Dietary Fibers Effect on the Gut Microbiota Composition

A randomized double-blinded study will include 270 volunteers without clinical manifestations of chronic diseases. Participants will be randomized into one of five arms daily consuming one of the following: placebo (maltodextrin, 8 g), inulin (8 g), pectin (8 g), beta-glucan (8 g) or oligosaccharides (8 g).

The study will include a 5-day screening period and a 5-weeks intervention period.

During screening stage, a volunteer will complete a questionnaire, and the following measurements will be performed: blood levels of glycated hemoglobin, creatinine, lipids, C-reactive protein, anthropometric measurements, as well as cardiovascular risk will be assessed.

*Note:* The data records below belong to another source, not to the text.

(** * Verification of the ICS Terraform provider: catalog resolution,
      server ordering, provisioning wait loop and SSH key creation.

    Shallow embedding of [internal/provider/client.go],
    [internal/provider/ssh_key_resource.go] and the bare metal server
    resource.  Go [int]s are modelled as [Z] (JSON-decoded values), Go
    strings as [string], [error] values as the inductive [error] below whose
    constructors follow the [fmt.Errorf] call sites, and the REST backend as
    an environment of responses indexed by the number of earlier calls of the
    same endpoint. *)

From stdpp Require Import base gmap strings list.
From Stdlib Require Import ZArith Lia Ascii.
Open Scope Z_scope.

(* ------------------------------------------------------------------ *)
(** ** Data model (client.go) *)

(** [InventoryItem]: the fields the provider reads. *)
Record InventoryItem := mkInventoryItem {
  SkuID : Z;
  Quantity : Z;
  AutoProvisionQuantity : Z;
  LocationCode : string;
  SkuProductName : string
}.

Record Server := mkServer {
  srv_ID : string;
  srv_Hostname : string;
  srv_PublicIP : string;
  srv_ServiceID : Z;
  srv_ServiceDescription : string;
  srv_PlanID : Z;
  srv_DatacenterName : string;
  srv_DatacenterID : Z;
  srv_LocationID : Z;
  srv_FriendlyName : string;
  srv_ServerType : string;
  srv_RootPassword : string
}.

Record SSHKey := mkSSHKey {
  key_ID : Z;
  key_Label : string;
  key_Key : string;
  key_CreatedAt : Z;
  key_UpdatedAt : Z
}.

Record OperatingSystemItem := mkOS {
  os_Name : string;
  os_ProductCode : string
}.

Record ServerOrderRequest := mkOrder {
  ord_SkuProductName : string;
  ord_Quantity : Z;
  ord_LocationCode : string;
  ord_OperatingSystemProductCode : string;
  ord_Hostname : string;
  ord_BillHourly : bool;
  ord_SSHKeyIDs : list Z
}.

Record ServerOrderResponse := mkOrderResp { OrderServiceIDs : list Z }.

Record SSHKeyCreateRequest := mkKeyReq { req_Label : string; req_PublicKey : string }.

(** Errors returned by the client, one constructor per [fmt.Errorf] site
    the embedded code can reach. *)
Inductive error :=
  | ErrTransport                          (* network / status / decoding *)
  | ErrGetInventory (e : error)           (* "failed to get inventory: %w" *)
  | ErrSKUNotFoundIn (p l : string)       (* "SKU '%s' not found ... in location '%s'" *)
  | ErrSKUNotFound (p : string)           (* "SKU '%s' not found with auto provision inventory" *)
  | ErrServerNotFound (sid : Z)           (* "server with service ID %d not found" *)
  | ErrSSHKeys (e : error)                (* "failed to get SSH keys: %w" *)
  | ErrSSHKeyNotFound (label : string)    (* "SSH key with label '%s' not found" *)
  | ErrCtx                                (* ctx.Err() *)
  | ErrProvisionTimeout (sid : Z).        (* "timeout waiting for server ..." *)

Inductive result (A : Type) := Ok (a : A) | Err (e : error).
Arguments Ok {A} a.
Arguments Err {A} e.

(* ------------------------------------------------------------------ *)
(** ** FindSKUByProductName (client.go) *)

(** The [for _, item := range inventory] loop. *)
Fixpoint scan_inventory (productName locationCode : string)
    (inventory : list InventoryItem) : option InventoryItem :=
  match inventory with
  | [] => None
  | item :: rest =>
      if String.eqb (SkuProductName item) productName then
        if negb (String.eqb locationCode "") &&
           negb (String.eqb (LocationCode item) locationCode)
        then scan_inventory productName locationCode rest   (* continue *)
        else if 0 <? AutoProvisionQuantity item then Some item
        else scan_inventory productName locationCode rest
      else scan_inventory productName locationCode rest
  end.

(** [FindSKUByProductName] once [GetInventory] has returned. *)
Definition FindSKUByProductName (inv : result (list InventoryItem))
    (productName locationCode : string) : result InventoryItem :=
  match inv with
  | Err e => Err (ErrGetInventory e)
  | Ok inventory =>
      match scan_inventory productName locationCode inventory with
      | Some item => Ok item
      | None =>
          if negb (String.eqb locationCode "")
          then Err (ErrSKUNotFoundIn productName locationCode)
          else Err (ErrSKUNotFound productName)
      end
  end.

(** The property of an entry that the claims speak about. *)
Definition qualifies (productName locationCode : string) (item : InventoryItem) : bool :=
  String.eqb (SkuProductName item) productName &&
  (String.eqb locationCode "" || String.eqb (LocationCode item) locationCode) &&
  (0 <? AutoProvisionQuantity item).

(* ------------------------------------------------------------------ *)
(** ** The REST backend and the client's calls *)

(** One constructor per REST call the embedded code issues, with the
    request data the call carries. *)
Inductive call :=
  | CGetInventory
  | CGetAddons (sku loc : string)
  | CGetSSHKeys
  | CCreateSSHKey (req : SSHKeyCreateRequest)
  | COrderServer (req : ServerOrderRequest)
  | CGetServers
  | CUpdateFriendlyName (serverID friendlyName : string).

Definition is_inventory (c : call) : bool := match c with CGetInventory => true | _ => false end.
Definition is_addons (c : call) : bool := match c with CGetAddons _ _ => true | _ => false end.
Definition is_sshkeys (c : call) : bool := match c with CGetSSHKeys => true | _ => false end.
Definition is_create_key (c : call) : bool := match c with CCreateSSHKey _ => true | _ => false end.
Definition is_order (c : call) : bool := match c with COrderServer _ => true | _ => false end.
Definition is_servers (c : call) : bool := match c with CGetServers => true | _ => false end.
Definition is_update_name (c : call) : bool := match c with CUpdateFriendlyName _ _ => true | _ => false end.

Definition count_calls (p : call -> bool) (t : list call) : nat :=
  length (List.filter p t).

(** The backend: the [k]-th call of an endpoint gets [e_xxx k] (any
    sequence of answers, transport failures included); the [i]-th call of
    the run takes [e_latency i] seconds; [e_ctx_done t] says whether the
    caller's [context.Context] is done at wall-clock time [t]. *)
Record Env := mkEnv {
  e_inventory : nat -> result (list InventoryItem);
  e_addons : nat -> result (list OperatingSystemItem);
  e_sshkeys : nat -> result (list SSHKey);
  e_create_key : nat -> result unit;
  e_order : nat -> result (option ServerOrderResponse);
  e_servers : nat -> result (list Server);
  e_update_name : nat -> result unit;
  e_latency : nat -> nat;
  e_ctx_done : Z -> bool
}.

(** Client-side state: the calls issued so far and the wall clock (s). *)
Record St := mkSt { st_trace : list call; st_now : Z }.

Definition M (A : Type) : Type := St -> A * St.

Definition ret {A} (a : A) : M A := fun s => (a, s).
Definition bind {A B} (m : M A) (f : A -> M B) : M B :=
  fun s => let (a, s') := m s in f a s'.

Notation "'let*' x ':=' m 'in' k" := (bind m (fun x => k))
  (at level 200, x name, m at level 100, k at level 200).

Definition time_now : M Z := fun s => (st_now s, s).
Definition sleep (d : Z) : M unit :=
  fun s => (tt, mkSt (st_trace s) (st_now s + d)).

(** Go values of the Terraform plugin framework ([types.String], ...). *)
Inductive tfval (A : Type) := Null | Unknown | Known (a : A).
Arguments Null {A}.
Arguments Unknown {A}.
Arguments Known {A} a.

Definition IsNull {A} (v : tfval A) : bool := match v with Null => true | _ => false end.
Definition ValueString (v : tfval string) : string := match v with Known s => s | _ => "" end.
Definition ValueInt64 (v : tfval Z) : Z := match v with Known z => z | _ => 0 end.

(** [BareMetalServerResourceModel]; [types.List] of labels as an option
    (None is a null list). *)
Record Model := mkModel {
  m_ID : tfval string;
  m_InstanceType : tfval string;
  m_Location : tfval string;
  m_OperatingSystem : tfval string;
  m_Hostname : tfval string;
  m_FriendlyName : tfval string;
  m_SSHKeyLabels : option (list string);
  m_ServiceID : tfval Z;
  m_PublicIP : tfval string;
  m_RootPassword : tfval string;
  m_ServiceDescription : tfval string;
  m_PlanID : tfval Z;
  m_DatacenterName : tfval string;
  m_DatacenterID : tfval Z;
  m_LocationID : tfval Z;
  m_ServerTypeInternal : tfval string
}.

(** [updateModelFromServer] *)
Definition updateModelFromServer (data : Model) (server : Server) : Model :=
  {| m_ID := Known (srv_ID server);
     m_InstanceType := m_InstanceType data;
     m_Location := m_Location data;
     m_OperatingSystem := m_OperatingSystem data;
     m_Hostname :=
       if IsNull (m_Hostname data) && negb (String.eqb (srv_Hostname server) "")
       then Known (srv_Hostname server) else m_Hostname data;
     m_FriendlyName :=
       if IsNull (m_FriendlyName data) && negb (String.eqb (srv_FriendlyName server) "")
       then Known (srv_FriendlyName server) else m_FriendlyName data;
     m_SSHKeyLabels := m_SSHKeyLabels data;
     m_ServiceID := Known (srv_ServiceID server);
     m_PublicIP := Known (srv_PublicIP server);
     m_RootPassword := Known (srv_RootPassword server);
     m_ServiceDescription := Known (srv_ServiceDescription server);
     m_PlanID := Known (srv_PlanID server);
     m_DatacenterName := Known (srv_DatacenterName server);
     m_DatacenterID := Known (srv_DatacenterID server);
     m_LocationID := Known (srv_LocationID server);
     m_ServerTypeInternal := Known (srv_ServerType server) |}.

(** [SSHKeyResourceModel] and [updateModelFromSSHKey] *)
Record KeyModel := mkKeyModel {
  k_ID : tfval Z;
  k_Label : tfval string;
  k_PublicKey : tfval string;
  k_CreatedAt : tfval Z;
  k_UpdatedAt : tfval Z
}.

Definition updateModelFromSSHKey (data : KeyModel) (key : SSHKey) : KeyModel :=
  {| k_ID := Known (key_ID key);
     k_Label := Known (key_Label key);
     k_PublicKey := Known (key_Key key);
     k_CreatedAt := Known (key_CreatedAt key);
     k_UpdatedAt := Known (key_UpdatedAt key) |}.

(** Pure parts of the client's lookups. *)
Definition find_key (label : string) (r : result (list SSHKey)) : result SSHKey :=
  match r with
  | Err e => Err (ErrSSHKeys e)
  | Ok sshKeys =>
      match List.find (fun key => String.eqb (key_Label key) label) sshKeys with
      | Some key => Ok key
      | None => Err (ErrSSHKeyNotFound label)
      end
  end.

Definition find_server (serviceID : Z) (r : result (list Server)) : result Server :=
  match r with
  | Err e => Err e
  | Ok servers =>
      match List.find (fun server => srv_ServiceID server =? serviceID) servers with
      | Some server => Ok server
      | None => Err (ErrServerNotFound serviceID)
      end
  end.

(** Suggestion lists of [Create] (availableTypes, availableLocations,
    typeLocationMap), built from the re-fetched inventory. *)
Fixpoint suggestions (instanceType location : string) (inventory : list InventoryItem)
    (availableTypes availableLocations : list string)
    (typeLocationMap : gmap string (list string))
    : list string * list string * gmap string (list string) :=
  match inventory with
  | [] => (availableTypes, availableLocations, typeLocationMap)
  | item :: rest =>
      if 0 <? AutoProvisionQuantity item then
        let availableLocations' :=
          if String.eqb (SkuProductName item) instanceType
          then availableLocations ++ [LocationCode item] else availableLocations in
        let availableTypes' :=
          if String.eqb (LocationCode item) location
          then availableTypes ++ [SkuProductName item] else availableTypes in
        let typeLocationMap' :=
          <[SkuProductName item :=
              default [] (typeLocationMap !! SkuProductName item) ++ [LocationCode item]]>
            typeLocationMap in
        suggestions instanceType location rest availableTypes' availableLocations' typeLocationMap'
      else suggestions instanceType location rest availableTypes availableLocations typeLocationMap
  end.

Before and after the intervention blood and stool samples will be collected to conduct the following analyses: an extended lipid spectrum analysis, high-sensitivity C-reactive protein, 16S rRNA gut microbiome sequencing, laboratory stool testing, stool fecal short-chain fatty acids analysis. Anthropometric measures, physical examination will be performed for each volunteer. The following questionnaires will be completed: dietary recall questionnaire, SF-36, the Rome Criteria for the Functional gastrointestinal disorders (functional constipation). The assessed scales will include Bristol stool scale, Hospital Anxiety and Depression Scale (HADS), Hamilton Rating Scale for Depression (HRSD).